Long before her tenure at the University of Iowa, 33-year-old Zaloznaya grew up in Crimea, a society awash in small-scale corruption. When she moved to the U.S. for college, Zaloznaya says, she “was struck by the fact that everyone was following the rules and earning their grades legitimately.” Zaloznaya’s research shows that people are not innately corrupt; it’s an environmental affliction. In other words, people will break the rules when they think they can get away with it. In a study of more than 4,000 people in Russia, Ukraine, and Georgia, Zaloznaya and two collaborators found that ordinary people are likely to give bribes to doctors or university instructors when they believe that bribery is acceptable and that the risks of such behavior are low. Not surprisingly, she has found that individuals are significantly less likely to engage in corruption at organizations that encourage transparency and accountability. The ubiquity of malfeasance suggests that the latter are few and far between.

Faith in Institutions

2017 marked the largest-ever drop in public trust across all four of the key institutions surveyed: business, media, government, and NGOs.

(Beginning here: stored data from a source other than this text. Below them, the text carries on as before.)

(** * Entry maintenance of the open source games database

    A shallow embedding of [code/maintenance_entries.py] (class
    [EntriesMaintainer] and its helpers) together with the constants of
    [code/utils/constants.py] it consults.

    Conventions of the embedding:
    - a Python [str] is a [string]; the characters are the bytes of its UTF-8
      encoding, so comparison by code point is comparison byte by byte;
      [str.lower] and [str.capitalize], which the code applies to the
      constants of [constants.py] only, are modelled on the ASCII letters;
      [str.casefold] and [str.strip] depend on the Unicode tables and are
      taken from outside;
    - a Python [float] obtained from a quotient of two integers is the exact
      rational ([Qc]); rounding of the binary representation and the
      [{:.1f}] formatting are not part of the model;
    - a [dict] is a [gmap] (or a record where the set of keys is fixed), the
      file system is a pair of maps from names to contents, [print] appends a
      line to [stdout];
    - a method of the maintainer is a computation in a state and exception
      monad over the [World]. *)

From Stdlib Require Import Ascii String QArith Qcanon.
From stdpp Require Import base decidable option list sorting numbers strings gmap pretty.

Local Open Scope string_scope.

(** ** Strings *)

Module Str.

(** The line feed and the double quote, which have no escape in a literal. *)
Definition nl : string := String "010"%char "".
Definition dq : string := String "034"%char "".

(** [s.startswith(p)], returning what follows the prefix. *)
Fixpoint strip_prefix (p s : string) : option string :=
  match p with
  | "" => Some s
  | String a p' =>
      match s with
      | "" => None
      | String b s' => if decide (a = b) then strip_prefix p' s' else None
      end
  end.

Definition startswith (s p : string) : bool := bool_decide (is_Some (strip_prefix p s)).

53 percent of respondents believe that the current overall system has failed them.


2017 Edelman Trust Barometer online survey

How did we reach this era in which foul play is the unpleasant but accepted standard? According to Sarah Chayes, an anti-corruption crusader who has waged her fight from the Middle East to the U.S., the culture of corruption is highly contagious and has spread from undemocratic nations to ostensibly enlightened ones. As a reporter for NPR who covered the Kosovo War and the fall of the Taliban in Afghanistan, Chayes was unsatisfied with merely describing other people’s misfortunes. Instead, she started working at an NGO run by the brother of the then-newly elected President Hamid Karzai of Afghanistan, whom Chayes and many others viewed as a bastion of hope for a new era. But Chayes’s hopes were soon dashed: She observed the family as it pocketed workers’ salaries and raised aid money for a so-called affordable housing project that was in fact a gated community engineered for personal profit. “It was incredibly heartbreaking,” she recalls.

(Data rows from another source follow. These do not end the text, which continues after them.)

Lemma latestItems_incl (w : World) (items : list FeedItem) (item : FeedItem) :
  In item (latestItems w items) -> In item items.
Proof.
  unfold latestItems. rewrite <- in_rev. apply slice0_incl.
Qed.

(** Once the feed and the checkpoint are read and the feed is parsed, the
    run posts what the callbacks issue and commits. *)
Lemma handler_run (w : World) (data : jsstring) (last : option number)
    (items : list FeedItem) :
  axios_get w = Some data -> ddb_get w = Some last ->
  parseString w data = Some items -> singleUnitFits w ->
  exists tasks,
    mapCallbacks w last (latestItems w items) = Some tasks
    /\ handler w
       = Some (commit w (interleave w tasks)
                 (newProcessedPubDate last (interleave w tasks))).
Proof.
  intros Hget Hddb Hparse Hfit.
  destruct (mapCallbacks_total w last (latestItems w items) Hfit) as [tasks Ht].
  exists tasks. split; [exact Ht|].
  unfold handler. rewrite Hget, Hddb, Hparse, Ht. reflexivity.
Qed.

(** The renewed checkpoint is the newest of the stored one and the dates of
    the dispatched items, whatever the order of the requests. *)
Lemma checkpoint_highWater (w : World) (last : option number)
    (items : list FeedItem) (tasks : list (list request)) (issued : list request) :
  mapCallbacks w last items = Some tasks ->
  Permutation issued (concat tasks) ->
  goodCheckpoint last ->
  Forall (fun item => goodDate (pubDate item)) items ->
  newProcessedPubDate last issued
  = highWater last (map pubDate (filter (dispatches w last) items)).
Proof.
  intros Ht Hperm Hlast Hitems.
  assert (Hsame : forall d, In d (map dateOf issued)
                            <-> In d (map pubDate (filter (dispatches w last) items))).
  { intros d. rewrite <- (mapCallbacks_dates w last items tasks Ht d).
    split; apply Permutation_in, Permutation_map;
      [exact Hperm | symmetry; exact Hperm]. }
  assert (Hgood : Forall goodDate (map dateOf issued)).
  { rewrite Forall_forall. intros d Hd. apply Hsame in Hd.
    rewrite in_map_iff in Hd. destruct Hd as (item & <- & Hin).
    apply filter_In in Hin. destruct Hin as [Hin _].
    rewrite Forall_forall in Hitems. apply Hitems, Hin. }
  unfold newProcessedPubDate. fold dateOf.
  rewrite (fold_renew_highWater _ _ Hlast Hgood).
  apply highWater_same_dates; assumption.
Qed.

(** A content that is not empty has a first segment. *)
Lemma segments_first (w : World) (content : jsstring) :
  singleUnitFits w -> content <> [] ->
  exists seg segs, segments w content = Some (seg :: segs).
Proof.
  intros Hfit Hne. unfold segments, contentSegments.
  rewrite segmentLoop_trace.
  destruct (segmentTrace_total (parseTweet_weightedLength w) (str "====") 280
              Hfit ltac:(discriminate) ltac:(lia)
              (S (length content)) content) as [tr Htr]; [lia|].
  rewrite Htr. destruct tr as [|[seg how] tr].
  - apply segmentTrace_reconstruct in Htr. unfold reconstruct in Htr.
    simpl in Htr. congruence.
  - simpl. eauto.
Qed.

(** When is an item newer than a checkpoint that is a date other than 0. *)
Lemma newer_after_checkpoint (c : Z) (d : number) :
  c <> 0%Z ->
  (newer (Some (Num c)) d = true <-> exists z, d = Num z /\ (c < z)%Z).
Proof.
  intros Hc. unfold newer. simpl.
  destruct (Z.eqb_spec c 0) as [?|_]; [contradiction|]. simpl.
  destruct d as [|z]; simpl.
  - split; [discriminate | intros (z & [=] & _)].
  - rewrite Z.ltb_lt. split; [eauto | intros (z' & [= <-] & H); exact H].
Qed.

Lemma newer_without_checkpoint (d : number) : newer None d = true.
Proof. reflexivity. Qed.

Lemma posted_commit (w : World) (issued : list request) (new : option number) :
  posted (commit w issued new) = issued.
Proof. destruct new; reflexivity. Qed.

Lemma stored_commit (w : World) (issued : list request) (new : option number) :
  stored (commit w issued new) = match new with Some v => [v] | None => [] end.
Proof. destruct new; reflexivity. Qed.

Lemma returned_commit (w : World) (issued : list request) (new : option number) :
  returned (commit w issued new) = Fulfilled.
Proof. destruct new; reflexivity. Qed.

Lemma logged_commit (w : World) (issued : list request) (new : option number) :
  LOG_LEVEL_debug w = false -> logged (commit w issued new) = [].
Proof.
  intros Hd. destruct new as [v|]; simpl; unfold debugLog; rewrite Hd;
    [destruct (ddb_put w v)|]; reflexivity.
Qed.

(** Every request comes from an item that [dispatches] selects. *)
Lemma mapCallbacks_requests (w : World) (last : option number)
    (items : list FeedItem) (tasks : list (list request)) (r : request) :
  mapCallbacks w last items = Some tasks ->
  In r (concat tasks) ->
  In (req_item r) (filter (dispatches w last) items).
Proof.
  revert tasks. induction items as [|item items IH]; intros tasks H Hr; simpl in H.
  - injection H as <-. destruct Hr.
  - destruct (callback w last item) as [reqs|] eqn:Ec; [|discriminate].
    destruct (mapCallbacks w last items) as [tasks'|]; [|discriminate].
    injection H as <-. cbn [concat filter] in *.
    apply in_app_or in Hr.
    apply callback_requests in Ec. destruct Ec as [Hitem Hsome].
    destruct Hr as [Hr|Hr].
    + rewrite Forall_forall in Hitem. rewrite (Hitem r Hr).
      destruct (dispatches w last item); [left; reflexivity|].
      subst reqs. destruct Hr.
    + specialize (IH tasks' eq_refl Hr).
      destruct (dispatches w last item); [right|]; exact IH.
Qed.

(** ** Properties of the checkpoint and of the selection *)

(** C1, as stated, fails on the tagged post of 150 with the checkpoint 100:
    the post is not dispatched and the value committed is 100, where the
    newest date of the considered items is 150. *)
Lemma tagged_item_keeps_checkpoint :
  option_map posted (handler taggedRun) = Some []
  /\ option_map stored (handler taggedRun) = Some [Num 100]
  /\ highWater (Some (Num 100)) (map pubDate (latestItems taggedRun taggedFeed))
     = Some (Num 150)
  /\ option_map stored (handler taggedRun) <> Some [Num 150].
Proof.
  repeat split; try (vm_compute; reflexivity).
  vm_compute. discriminate.
Qed.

Disillusioned, Chayes returned to the U.S. to work as a special adviser to Admiral Mike Mullen, then the chairman of the Joint Chiefs of Staff, helping to craft policy for Afghanistan, Pakistan, and the Arab Spring. She hoped to make government agencies see that in order to quash the growing extremism in Afghanistan and in the surrounding areas, they first needed to extinguish institutional corruption in those regions. Her message fell on deaf ears at the Pentagon, where her colleagues were more interested in singling out insurgents than addressing the broken state that gave them cause. Again, Chayes resigned and found another way to spread her message by publishing Thieves of State, a book laying out her theory: When societies tolerate foul play in their chambers of power, economies go bust, societies lose morale, and insurgencies balloon.

Understanding the caustic, intractable, and viral potency of corruption, Chayes believes, helps explain our society's volatile condition: torn apart by a global refugee crisis, economic instability, bitter politics, and divisive nationalism. There are myriad forces at play, but women, in their singular position as both victims of and crusaders against corruption, offer a sliver of hope. “It’s the most important challenge in our generation,” Chayes says. “That’s why I’m in it 100 percent.”